What you have to do
Pull each line containing "text" from the data.

┌──

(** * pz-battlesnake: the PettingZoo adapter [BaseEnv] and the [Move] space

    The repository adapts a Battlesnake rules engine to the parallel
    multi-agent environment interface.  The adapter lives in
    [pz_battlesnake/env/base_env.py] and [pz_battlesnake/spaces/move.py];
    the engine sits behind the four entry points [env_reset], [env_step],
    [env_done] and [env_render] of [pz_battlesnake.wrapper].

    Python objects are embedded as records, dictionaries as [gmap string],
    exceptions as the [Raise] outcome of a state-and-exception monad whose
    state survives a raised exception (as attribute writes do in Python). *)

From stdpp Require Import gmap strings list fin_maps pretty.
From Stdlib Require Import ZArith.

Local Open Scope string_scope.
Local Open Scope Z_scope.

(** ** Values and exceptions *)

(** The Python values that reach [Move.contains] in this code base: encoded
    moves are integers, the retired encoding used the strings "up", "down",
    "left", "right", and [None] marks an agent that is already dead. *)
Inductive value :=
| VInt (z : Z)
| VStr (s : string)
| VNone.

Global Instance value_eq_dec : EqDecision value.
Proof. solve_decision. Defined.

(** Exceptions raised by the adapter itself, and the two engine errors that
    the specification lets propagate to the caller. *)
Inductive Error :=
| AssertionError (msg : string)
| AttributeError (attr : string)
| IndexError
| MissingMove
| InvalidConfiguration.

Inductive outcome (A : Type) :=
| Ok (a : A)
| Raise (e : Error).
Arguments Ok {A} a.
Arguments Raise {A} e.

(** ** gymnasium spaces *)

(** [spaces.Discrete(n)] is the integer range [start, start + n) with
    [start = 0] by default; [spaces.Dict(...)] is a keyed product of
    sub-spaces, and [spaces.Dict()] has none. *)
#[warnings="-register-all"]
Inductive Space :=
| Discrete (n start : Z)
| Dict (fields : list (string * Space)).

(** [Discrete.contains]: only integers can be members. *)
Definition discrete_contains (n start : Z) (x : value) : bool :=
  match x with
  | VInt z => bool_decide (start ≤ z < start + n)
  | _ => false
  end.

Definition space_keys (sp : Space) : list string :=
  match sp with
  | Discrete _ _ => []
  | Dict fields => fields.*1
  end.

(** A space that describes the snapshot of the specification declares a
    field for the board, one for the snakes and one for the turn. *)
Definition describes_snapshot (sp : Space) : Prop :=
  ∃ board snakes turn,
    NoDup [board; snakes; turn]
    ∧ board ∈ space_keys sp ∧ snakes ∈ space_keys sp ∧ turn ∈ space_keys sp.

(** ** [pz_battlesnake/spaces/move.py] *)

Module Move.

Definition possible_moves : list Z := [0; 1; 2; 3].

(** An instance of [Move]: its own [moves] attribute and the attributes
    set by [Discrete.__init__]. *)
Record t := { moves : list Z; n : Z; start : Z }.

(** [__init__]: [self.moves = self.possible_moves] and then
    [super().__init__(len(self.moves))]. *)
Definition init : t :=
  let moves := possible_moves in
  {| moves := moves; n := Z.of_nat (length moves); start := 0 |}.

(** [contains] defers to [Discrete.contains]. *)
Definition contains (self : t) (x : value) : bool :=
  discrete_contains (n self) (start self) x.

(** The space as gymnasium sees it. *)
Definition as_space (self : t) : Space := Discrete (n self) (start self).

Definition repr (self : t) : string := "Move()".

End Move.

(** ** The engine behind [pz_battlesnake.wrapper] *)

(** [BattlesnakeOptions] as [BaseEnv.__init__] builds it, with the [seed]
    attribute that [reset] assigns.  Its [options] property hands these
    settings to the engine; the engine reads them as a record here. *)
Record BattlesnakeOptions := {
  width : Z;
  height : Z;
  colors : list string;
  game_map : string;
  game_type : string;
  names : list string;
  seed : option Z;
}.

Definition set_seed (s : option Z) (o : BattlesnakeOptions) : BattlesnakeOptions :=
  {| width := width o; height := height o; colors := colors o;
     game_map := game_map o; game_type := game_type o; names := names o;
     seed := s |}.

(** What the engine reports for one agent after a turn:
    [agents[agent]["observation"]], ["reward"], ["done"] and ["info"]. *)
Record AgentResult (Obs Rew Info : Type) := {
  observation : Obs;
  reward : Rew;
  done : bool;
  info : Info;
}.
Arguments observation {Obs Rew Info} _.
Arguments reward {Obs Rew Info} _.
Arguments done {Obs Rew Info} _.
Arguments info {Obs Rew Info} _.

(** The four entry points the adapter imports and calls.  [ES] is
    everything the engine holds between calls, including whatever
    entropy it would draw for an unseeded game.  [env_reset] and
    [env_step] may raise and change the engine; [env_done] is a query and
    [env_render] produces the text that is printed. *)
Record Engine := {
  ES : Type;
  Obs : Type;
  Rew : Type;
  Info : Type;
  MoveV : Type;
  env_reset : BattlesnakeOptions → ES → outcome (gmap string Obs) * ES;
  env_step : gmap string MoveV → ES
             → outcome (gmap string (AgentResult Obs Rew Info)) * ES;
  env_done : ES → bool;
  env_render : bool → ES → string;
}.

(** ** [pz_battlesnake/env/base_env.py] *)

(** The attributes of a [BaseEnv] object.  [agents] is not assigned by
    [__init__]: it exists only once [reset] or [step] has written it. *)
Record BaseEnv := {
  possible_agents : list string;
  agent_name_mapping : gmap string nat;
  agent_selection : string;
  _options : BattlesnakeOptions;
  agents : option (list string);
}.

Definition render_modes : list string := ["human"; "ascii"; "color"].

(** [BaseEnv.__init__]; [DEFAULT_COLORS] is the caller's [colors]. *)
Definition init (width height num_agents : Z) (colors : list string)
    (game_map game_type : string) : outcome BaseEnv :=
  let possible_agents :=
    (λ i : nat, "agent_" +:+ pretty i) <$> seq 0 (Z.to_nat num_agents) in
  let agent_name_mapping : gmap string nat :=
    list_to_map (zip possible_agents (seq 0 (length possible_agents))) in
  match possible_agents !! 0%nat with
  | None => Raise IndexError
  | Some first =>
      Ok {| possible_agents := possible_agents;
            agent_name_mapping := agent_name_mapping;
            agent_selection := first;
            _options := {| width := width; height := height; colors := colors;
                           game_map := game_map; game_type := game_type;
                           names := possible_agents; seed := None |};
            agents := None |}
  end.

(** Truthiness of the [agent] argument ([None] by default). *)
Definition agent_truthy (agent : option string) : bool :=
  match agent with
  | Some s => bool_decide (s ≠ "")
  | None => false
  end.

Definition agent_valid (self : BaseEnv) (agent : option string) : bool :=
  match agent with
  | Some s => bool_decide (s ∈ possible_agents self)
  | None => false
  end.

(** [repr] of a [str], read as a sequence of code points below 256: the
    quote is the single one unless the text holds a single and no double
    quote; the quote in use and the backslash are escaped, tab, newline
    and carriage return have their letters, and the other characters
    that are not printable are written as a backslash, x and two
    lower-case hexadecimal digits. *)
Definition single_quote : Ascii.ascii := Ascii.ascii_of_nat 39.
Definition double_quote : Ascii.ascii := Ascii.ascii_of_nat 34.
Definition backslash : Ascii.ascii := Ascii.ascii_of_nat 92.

└──
┌──

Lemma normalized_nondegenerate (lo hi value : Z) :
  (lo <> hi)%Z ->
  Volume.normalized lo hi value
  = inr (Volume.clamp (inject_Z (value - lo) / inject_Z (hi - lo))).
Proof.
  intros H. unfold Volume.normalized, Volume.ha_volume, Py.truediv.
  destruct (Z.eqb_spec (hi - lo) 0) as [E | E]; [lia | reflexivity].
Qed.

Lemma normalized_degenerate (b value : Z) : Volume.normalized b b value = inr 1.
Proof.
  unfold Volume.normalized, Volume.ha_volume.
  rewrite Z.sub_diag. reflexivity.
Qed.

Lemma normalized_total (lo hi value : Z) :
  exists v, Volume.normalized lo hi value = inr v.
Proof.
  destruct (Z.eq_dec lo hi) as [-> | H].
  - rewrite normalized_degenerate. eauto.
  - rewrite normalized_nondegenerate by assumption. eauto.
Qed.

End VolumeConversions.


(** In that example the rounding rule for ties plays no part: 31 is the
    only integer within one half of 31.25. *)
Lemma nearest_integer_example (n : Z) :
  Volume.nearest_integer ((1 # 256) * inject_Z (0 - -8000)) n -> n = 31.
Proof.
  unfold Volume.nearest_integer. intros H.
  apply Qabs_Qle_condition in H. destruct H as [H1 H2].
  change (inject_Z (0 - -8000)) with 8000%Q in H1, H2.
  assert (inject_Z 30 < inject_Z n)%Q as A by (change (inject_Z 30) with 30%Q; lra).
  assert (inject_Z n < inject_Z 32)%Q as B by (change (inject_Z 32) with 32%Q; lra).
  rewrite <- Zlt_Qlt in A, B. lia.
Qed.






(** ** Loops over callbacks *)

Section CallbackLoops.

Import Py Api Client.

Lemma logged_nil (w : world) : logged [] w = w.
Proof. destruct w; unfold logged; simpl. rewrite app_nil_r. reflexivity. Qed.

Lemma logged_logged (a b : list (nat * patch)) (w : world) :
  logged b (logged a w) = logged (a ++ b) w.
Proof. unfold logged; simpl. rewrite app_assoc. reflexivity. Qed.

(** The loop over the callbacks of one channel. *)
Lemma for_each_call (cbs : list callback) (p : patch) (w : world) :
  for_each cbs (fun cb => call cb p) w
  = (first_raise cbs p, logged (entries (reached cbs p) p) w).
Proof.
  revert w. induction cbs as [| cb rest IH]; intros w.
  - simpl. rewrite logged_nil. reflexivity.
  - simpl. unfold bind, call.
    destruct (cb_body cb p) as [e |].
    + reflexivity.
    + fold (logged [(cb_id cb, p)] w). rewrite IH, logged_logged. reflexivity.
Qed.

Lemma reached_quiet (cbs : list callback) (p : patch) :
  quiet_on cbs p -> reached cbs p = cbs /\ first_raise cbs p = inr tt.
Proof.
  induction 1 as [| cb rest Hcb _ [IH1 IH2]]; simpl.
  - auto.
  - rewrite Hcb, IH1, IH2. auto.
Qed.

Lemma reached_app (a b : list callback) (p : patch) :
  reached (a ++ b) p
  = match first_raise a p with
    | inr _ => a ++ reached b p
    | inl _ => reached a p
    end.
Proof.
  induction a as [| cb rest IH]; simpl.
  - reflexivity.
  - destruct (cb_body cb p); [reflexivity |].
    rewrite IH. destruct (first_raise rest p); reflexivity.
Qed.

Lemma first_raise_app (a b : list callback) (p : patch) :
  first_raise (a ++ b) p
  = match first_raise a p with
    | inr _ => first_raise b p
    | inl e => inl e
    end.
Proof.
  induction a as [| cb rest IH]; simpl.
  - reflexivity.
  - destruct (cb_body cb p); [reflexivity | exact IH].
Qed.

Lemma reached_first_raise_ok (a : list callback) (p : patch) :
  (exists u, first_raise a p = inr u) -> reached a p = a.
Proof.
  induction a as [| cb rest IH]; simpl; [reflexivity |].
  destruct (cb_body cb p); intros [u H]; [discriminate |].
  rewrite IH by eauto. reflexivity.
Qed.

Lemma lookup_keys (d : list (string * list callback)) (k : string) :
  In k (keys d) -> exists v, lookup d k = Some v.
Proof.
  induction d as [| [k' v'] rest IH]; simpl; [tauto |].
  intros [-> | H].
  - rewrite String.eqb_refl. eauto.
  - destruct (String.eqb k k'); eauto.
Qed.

└──

Result below
    [env_render] produces the text that is printed. *)
    quote is the single one unless the text holds a single and no double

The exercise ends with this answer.